Dan takes a deep breath. He looks at me and strokes his chin.

"Forgive me for asking this, but usually people who have been through the things you had an anchor, something to keep them going. Did you have one? What was it?" He asks. I bite my lip.

"Well, it was Toby, the baby. But I constantly played the piano. Like 22 hours a day, until my fingers were stiff and numb." I say as I pull at my fingers, somehow it brings me comfort.

"Well, why don't you stay with Toby or have a piano. Would that help?" He asks.

"I think so. Can I spend a little more time with them? Maybe separately? Then I'll give you my decision." I say. Dan nods and walks out the room.

Soon he comes back with jake, I smile at him and its returned. I look at Dan and with a small smile he leaves the room but not without telling me he'll be watching as there are cameras in the room.

"Hey." I say.

"Hey." He replies, he still looks at me with unreadable eyes.

"So what happened when I was, umm, gone?" I ask as I pull at my fingers again.

"Well when you left my place I just did the usual and got ready for bed. I heard a knock on he door and Darren was there, crying. He told me about your fight and damn he felt bad. Well I let him stay over but we didn't sleep much. In the morning when you didn't turn up anywhere and non of your friends knew where you were we called  the police. We spent days looking for you, almost no sleep, hardly eating. I had to remind Darren about his meds as he was so out of it from all the stress. He got the music channels to talk about you along with the police made news conferences. We spent the whole time together just worrying, crying, tweeting. Until we saw you we didn't believe you were still alive." He says. I nod.

"I'm sorry." I whisper.

"It's not your fault." He says and gives me a small smile.
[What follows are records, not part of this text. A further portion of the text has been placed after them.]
(** The [INSERT INTO jobs] of both branches; [delay] is the parameter that is
    added to [NOW()], absent in the branch without a delay. *)
Definition sql_insert_job (queueId : string) (priority payload key maxAttempts : jsval)
    (delay : option num) (cron : jsval) : query JobRow := fun n db =>
  try! qid := uuid_required "queue_id" (JStr queueId) in
  try! pr := int4_required "priority" priority in
  try! body := from_option_sum (PgError (NotNullViolation "payload")) (json_value payload) in
  try! ma := int4_required "max_attempts" maxAttempts in
  try! off := match delay with Some d => throw_pg (seconds_param d) | None => inr 0 end in
  try! _ := require (negb (has_key (jobs db) (pg_uuid n))) (UniqueViolation "jobs_pkey") in
  try! _ := require (match text_param key with
                     | Some k => negb (some_row (fun j =>
                         bool_decide (j_queue_id j = qid ∧ j_idempotency_key j = Some k)) (jobs db))
                     | None => true
                     end) (UniqueViolation "idx_jobs_idempotency") in
  try! _ := require (has_key (queues db) qid) (ForeignKeyViolation "jobs_queue_id_fkey") in
  let row := MkJob (pg_uuid n) qid Queued pr body (text_param key) (Some (pg_now n + off)) 0 ma
               None None None None None None None (text_param cron) None (pg_now n) (pg_now n) in
  inr (row, with_jobs <[pg_uuid n := row]> db).

Definition sql_list_jobs (org status : string) (queueId : option string) : query (list JobRow) :=
  fun n db =>
  try! o := uuid_arg (JStr org) in
  try! i := uuid_arg (js_opt JStr queueId) in
  inr (order_limit (desc_by j_created_at) 100 (select_where n (fun j =>
         match o with Some o => job_in_org db o j | None => false end &&
         (bool_decide (status = "") || bool_decide (job_status_text (j_status j) = status)) &&
         match i with None => true | Some i => bool_decide (j_queue_id j = i) end) (jobs db)), db).

Definition org_job (db : DB) (i o : option string) (j : JobRow) : bool :=
  eq_arg i (j_id j) && match o with Some o => job_in_org db o j | None => false end.

Definition sql_select_job (jobId org : string) : query (list JobRow) := fun n db =>
  try! i := uuid_arg (JStr jobId) in
  try! o := uuid_arg (JStr org) in
  inr (select_where n (org_job db i o) (jobs db), db).

(** Rows of a table that belongs to a job, joined up to the organization. *)
Definition owned_by_job (db : DB) (i o : option string) (job : string) : bool :=
  eq_arg i job && match jobs db !! job, o with
                  | Some j, Some o => job_in_org db o j
                  | _, _ => false
                  end.

Definition sql_job_executions (jobId org : string) : query (list ExecRow) := fun n db =>
  try! i := uuid_arg (JStr jobId) in
  try! o := uuid_arg (JStr org) in
  inr (merge_sort (asc_by x_attempt)
    (select_where n (fun x => owned_by_job db i o (x_job_id x)) (job_executions db)), db).

Definition sql_job_logs (jobId org : string) : query (list LogRow) := fun n db =>
  try! i := uuid_arg (JStr jobId) in
  try! o := uuid_arg (JStr org) in
  inr (merge_sort (asc_by l_created_at)
    (select_where n (fun x => owned_by_job db i o (l_job_id x)) (job_logs db)), db).

(** [DELETE FROM dead_letter_queue WHERE job_id = ...]. *)
Definition sql_delete_dlq (jobId : string) : query unit := fun n db =>
  try! i := uuid_arg (JStr jobId) in
  inr (tt, with_dlq (filter (fun kd => eq_arg i (d_job_id kd.2) = false)) db).

Definition set_retried (now : instant) : JobRow → JobRow :=
  job_assigns [SetStatus Queued; SetAttempts 0; SetNextRunAt (Some now); SetFailedAt None;
               SetErrorMessage None; SetWorkerId None; SetClaimedAt None;
               SetLeaseExpiresAt None; SetUpdatedAt now].

Definition sql_retry_job (jobId org : string) : query (list JobRow) := fun n db =>
  try! i := uuid_arg (JStr jobId) in
  try! o := uuid_arg (JStr org) in
  inr (updated_rows n (org_job db i o) (set_retried (pg_now n)) (jobs db),
       with_jobs (update_where (org_job db i o) (set_retried (pg_now n))) db).

(** *** Workers and the dead letter queue *)

Definition worker_load (db : DB) (w : WorkerRow) : Z :=
  Z.of_nat (count_where
    (fun j => bool_decide (j_worker_id j = Some (w_id w)) && in_flight j) (jobs db)).

Definition heartbeats_of (db : DB) (w : WorkerRow) : list HeartbeatRow :=
  List.filter (fun h => bool_decide (hb_worker_id h = w_id w)) (rows (worker_heartbeats db)).

Definition worker_to_js (db : DB) (last_seen : option instant) (w : WorkerRow) : jsval :=
  JObj [("id", JStr (w_id w)); ("name", JStr (w_name w));
        ("status", JStr (worker_status_text (w_status w)));
        ("last_seen_at", js_opt js_instant last_seen);
        ("created_at", js_instant (w_created_at w));
        ("updated_at", js_instant (w_updated_at w));
        ("jobs_in_flight", JInt (worker_load db w))].

(** [workers LEFT JOIN worker_heartbeats]: one row per heartbeat, or one with
    a [NULL] heartbeat. *)
Definition sql_list_workers : query (list jsval) := fun n db =>
  inr (ws ← merge_sort (desc_by w_created_at)
              (select_where n (fun _ => true) (workers db));
       match heartbeats_of db ws with
       | [] => [worker_to_js db None ws]
       | hs => (fun h => worker_to_js db (Some (hb_last_seen_at h)) ws) <$> hs
       end, db).

Definition dlq_to_js (db : DB) (d : DlqRow) : jsval :=
  JObj [("id", JStr (d_id d)); ("job_id", JStr (d_job_id d));
        ("original_queue_id", JStr (d_original_queue_id d));
        ("queue_name", js_opt (fun q => JStr (q_name q)) (queues db !! d_original_queue_id d));
        ("payload", d_payload d); ("failed_at", js_instant (d_failed_at d));
        ("reason", js_opt JStr (d_reason d)); ("attempts_made", JInt (d_attempts_made d));
        ("created_at", js_instant (d_created_at d))].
"What's happening with you and the army?" I ask.

"Well, I realized losing you was terrible, I don't want to be responsible for that, I've re enrolled myself in school." He says, I smirk and nod.

"Did you mean what you said? About feeling as if you lost a sister?" I ask.

"Yeah, I mean I will never deny the fact that I loved you, love you, but spending the time with you before made me realize that I love you, just not in that way, I will probably always love you, but as a sister more than anything." He says, I smile.

"And I love you like a brother, my brother would be happy." I say and he smiles.

"What's going to happen with you and Darren now then?" He asks.

"I don't know. I'm worried I will stop him from getting better, he needs to learn to rely on himself, it's not good for either of us." I say honestly.

"He was in tatters when you were gone, but I guess that shows his love. It's up to you." He says, I nod.

Dan walks in and gives me a smile.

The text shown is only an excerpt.